ABOUT THIS TASK: Restate word for word the line with "apply (ack_frame_spec (L" and all lines after it; please stop only at the end of the listing below.

======== DATA RECORDS

Lemma ack_frame_spec_witness :
  let '(b, book) := pack_reliable_ack ∅ (str "ROCKET") 100 1000 42 in
  (exists env, peek_frame_info book b = Ok (env, Some (ack_header 42)) /\ te_ty env = 100 /\
    te_endpoints env = [] /\ te_timestamp_ms env = 1000 /\
    te_source_address env = sender_address_u32 (str "ROCKET")) /\
  forall bk managed adm, unpack_packet_with_role bk b managed adm
    = (Err (Unpack "reliable control frame"), adm).
Proof.
  apply (ack_frame_spec (L := sample_laws) ∅ (str "ROCKET") 100 1000 42);
    (split; [lia|vm_compute; discriminate]).
Defined.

================

ANSWER AREA:
  apply (ack_frame_spec (L := sample_laws) ∅ (str "ROCKET") 100 1000 42);
    (split; [lia|vm_compute; discriminate]).
Defined.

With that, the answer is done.